Reporting Mo Ivory
I am sick to my stomach.
Not because the City of Atlanta was on fire.
Not because hundreds of thousands of people flooded downtown Atlanta.
Not because I couldn’t get backstage to see top artists such as Ludacris, Macklemore, MUSE and Sting during their free concerts at Centennial Olympic Park.
No, I’m sick to my stomach because there were so many Final Four-related financial transactions going on these past few days – from ticket sales, to the Bracket Town Fan Fest at the Georgia World Congress Center to the merchandising on every street corner in downtown Atlanta – and the players won’t see a penny of it!
All of that Syracuse, Michigan and Wichita State paraphernalia everyone was wearing – not to mention the inescapable “Win with Ware” Louisville T-shirts – I can’t help but ask: When will the players get a cut of the millions if not billions of dollars being generated by their talent?
My Dad and I discussed this in detail as we rode MARTA to the Georgia Dome, and people on the train joined in the conversation with comments like: “The players are being raped!” “They already get scholarships!” Then there was the astounding: “Why should the players get a cut? They should be glad just to get a chance to go to college.”
Why shouldn’t Kevin Ware get a cut of the profits generated from the T-shirts bearing his name and sold in the thousands this past weekend while he sat in a wheelchair recovering?
Oh yeah, Kevin should just be glad he still gets to go to class at Louisville.
And I know, I know – it’s against NCAA rules to pay players money for their talent.
BUT, perfectly fine to pay coaches that make it to Final Four salaries in the multi-million dollar range and equal bonuses to match.
Oh by the way, television broadcast revenues of college sports have soared to nearly $2 billion a year. College sport merchandise licensing revenue — from T-shirts, hats, shoes and video games was reported to have garnered $4.6 billion in 2012.
And how much of that do the actual college players get again? ZERO!
There may be, however, some relief in sight.
Currently, there is a class action lawsuit that can change the structure of scholarships and payments to college student athletes. The lawsuit was initiated by former NBA players Ed O’Bannon, Bill Russell and Oscar Robertson. It alleges the NCAA violates US Antitrust laws. And essentially that means by not paying the student athletes the NCAA creates a monopoly or participates in anti-competitive behavior.
The lawsuit seeks payments to student athletes based on revenues from live and taped TV broadcasts of college football and basketball games. It also seeks a share of profits from merchandise licensing fees on clothing, video games and anything else that uses or markets the player’s likeness.
This past February a federal judge in California allowed the lawsuit to go forward, over NCAA objections. The trial is scheduled for July 2014.
What will happen in the meantime? I have a proposal and I am going to send it to the NCAA.
It all has to do with family. Many college players want to win a college championship and get drafted to the NBA so they can help their families, and change the economic future for their parents and siblings.

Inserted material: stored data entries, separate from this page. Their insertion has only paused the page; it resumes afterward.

Definition field_catalog (m : string) (n : pyval) : res (option field_rec) :=
  match n with
  | PStr s =>
      if String.eqb m "crm.lead" && String.eqb s "stage_id"
      then field_of "Giai đoạn" "many2one" (Some "crm.stage") s
      else if String.eqb m "crm.lead" && String.eqb s "expected_revenue"
      then field_of "Doanh thu dự kiến" "monetary" None s
      else if String.eqb m "sale.order" && String.eqb s "partner_id"
      then field_of "Khách hàng" "many2one" (Some "res.partner") s
      else if String.eqb m "sale.order" && String.eqb s "amount_total"
      then field_of "Tổng" "monetary" None s
      else if String.eqb m "res.partner" && String.eqb s "country_id"
      then field_of "Quốc gia" "many2one" (Some "res.country") s
      else Ok None
  | _ => Ok None
  end.

(** Leads by stage: three in stage 1, five in stage 4, one without a stage. *)
Definition lead_groups : list (gmap string pyval) :=
  [ {[ "stage_id" := PTuple [PInt 1; PStr "New"]; "__count" := PInt 3;
       "expected_revenue" := PFloat 10%Q ]};
    {[ "stage_id" := PTuple [PInt 4; PStr "Won"]; "__count" := PInt 5;
       "expected_revenue" := PFloat 70%Q ]};
    {[ "stage_id" := PBool false; "__count" := PInt 1;
       "expected_revenue" := PFloat 7%Q ]} ].

(** Leads of the last days: two were created today, worth 1000 together,
    and one of the two is in the success stage. *)
Definition lead_days : list (gmap string pyval) :=
  [ {[ "create_date" := PStr "2026-11-03"; "__count" := PInt 2;
       "expected_revenue" := PFloat 1000%Q ]} ].

Definition lead_days_success : list (gmap string pyval) :=
  [ {[ "create_date" := PStr "2026-11-03"; "__count" := PInt 1 ]} ].

(** Orders by customer: customers 7 and 8 are in country 233, customer 9
    has no country, and one order has no customer. *)
Definition order_groups : list (gmap string pyval) :=
  [ {[ "partner_id" := PTuple [PInt 7; PStr "Azure"]; "__count" := PInt 2;
       "amount_total" := PFloat 100%Q ]};
    {[ "partner_id" := PTuple [PInt 8; PStr "Deco"]; "__count" := PInt 1;
       "amount_total" := PFloat 50%Q ]};
    {[ "partner_id" := PTuple [PInt 9; PStr "Gemini"]; "__count" := PInt 4;
       "amount_total" := PFloat 30%Q ]};
    {[ "partner_id" := PBool false; "__count" := PInt 1;
       "amount_total" := PFloat 5%Q ]} ].
(** X11.  [createImageviews] stops at the first image view that cannot be
    created: when [vkCreateImageView] succeeds for the images before [i] and
    fails for image [i], it throws "failed to create image views!" having
    created exactly the views 0 .. i-1, which it leaves alive, and none after
    [i]. *)
Theorem createImageviews_first_failure (env : Platform) (s : App) (i : nat) :
  (i < length (swapChainImages s))%nat ->
  (forall j, (j < i)%nat -> result env (vkCreateImageView j) = VK_SUCCESS) ->
  result env (vkCreateImageView i) <> VK_SUCCESS ->
  outcome_of (createImageviews env s)
  = Throws (runtime_error "failed to create image views!")
  /\ trace_of (createImageviews env s)
     = map (fun j => Create (ImageView j)) (seq 0 i).
Proof.
  intros Hi Hok Hfail. unfold createImageviews, bind, get, modify. simpl.
  rewrite (seq_split _ i Hi).
  rewrite (for_each_create_into_fails env vkCreateImageView ImageView
             "failed to create image views!" swapChainImageViews
             set_swapChainImageViews _ _ i _ (fun _ _ => eq_refl)
             (fun _ _ _ => eq_refl) set_swapChainImageViews_id).
  - split; reflexivity.
  - intros j Hj. apply Hok. apply elem_of_seq in Hj. lia.
  - exact Hfail.
Qed.

Lemma createImageviews_first_failure_witness :
  outcome_of (createImageviews second_view_fails
                (set_swapChain [11; 12] 50 (mkExtent 800 600) (app0 (0, mkExtent 0 0))))
  = Throws (runtime_error "failed to create image views!")
  /\ trace_of (createImageviews second_view_fails
                 (set_swapChain [11; 12] 50 (mkExtent 800 600) (app0 (0, mkExtent 0 0))))
     = map (fun j => Create (ImageView j)) (seq 0 1).
Proof.
  apply (createImageviews_first_failure second_view_fails _ 1).
  - simpl. lia.
  - intros j Hj. destruct j as [|j]; [reflexivity | lia].
  - discriminate.
Defined.

(** X12.  [createFramebuffers] likewise stops at the first framebuffer that
    cannot be created, with "failed to create framebuffer!", having created
    exactly the framebuffers before it. *)
Theorem createFramebuffers_first_failure (env : Platform) (s : App) (i : nat) :
  (i < length (swapChainImageViews s))%nat ->
  (forall j, (j < i)%nat -> result env (vkCreateFramebuffer j) = VK_SUCCESS) ->
  result env (vkCreateFramebuffer i) <> VK_SUCCESS ->
  outcome_of (createFramebuffers env s)
  = Throws (runtime_error "failed to create framebuffer!")
  /\ trace_of (createFramebuffers env s)
     = map (fun j => Create (Framebuffer j)) (seq 0 i).
Proof.
  intros Hi Hok Hfail. unfold createFramebuffers, bind, get, modify. simpl.
  rewrite (seq_split _ i Hi).
  rewrite (for_each_create_into_fails env vkCreateFramebuffer Framebuffer
             "failed to create framebuffer!" swapChainFramebuffers
             set_swapChainFramebuffers _ _ i _ (fun _ _ => eq_refl)
             (fun _ _ _ => eq_refl) set_swapChainFramebuffers_id).
  - split; reflexivity.
  - intros j Hj. apply Hok. apply elem_of_seq in Hj. lia.
  - exact Hfail.
Qed.

Lemma createFramebuffers_first_failure_witness :
  outcome_of (createFramebuffers first_framebuffer_fails
                (set_swapChainImageViews [Some 0%nat; Some 1%nat]
                   (app0 (0, mkExtent 0 0))))
  = Throws (runtime_error "failed to create framebuffer!")
  /\ trace_of (createFramebuffers first_framebuffer_fails
                 (set_swapChainImageViews [Some 0%nat; Some 1%nat]
                    (app0 (0, mkExtent 0 0))))
     = map (fun j => Create (Framebuffer j)) (seq 0 0).
Proof.
  apply (createFramebuffers_first_failure first_framebuffer_fails _ 0).
  - simpl. lia.
  - intros j Hj. lia.
  - discriminate.
Defined.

I am proposing that every time a college or university recruits and offers a student an athletic scholarship they should also offer the siblings of that athlete a scholarship as well. Any scholarship. Even a grant that equates to the price of full tuition, room, board and books would suffice. That way, they are educating a family and taking a financial burden off the parents or the guardians in exchange for the millions they will make off that one student athlete.
Sunday, I went to Lenox Mall and I asked a few Louisville fans about my idea. They loved it. They said at least this idea could work at the top schools where the money is so plentiful. They remarked that many times, a top athlete, especially African-American ones, will go to college but his siblings will stay on the streets, get in trouble and end up in jail because they don’t have the same access to opportunity that their highly-recruited sibling does. That should not be.
So, in the day where a coach who screams at, hits and berates his players with homophobic slurs at his players – but still gets a $100,000 bonus on top of his $600,000+ salary upon his firing – it is time to demand more from the colleges and universities for the very players that make it possible for a coach to make that kind of money.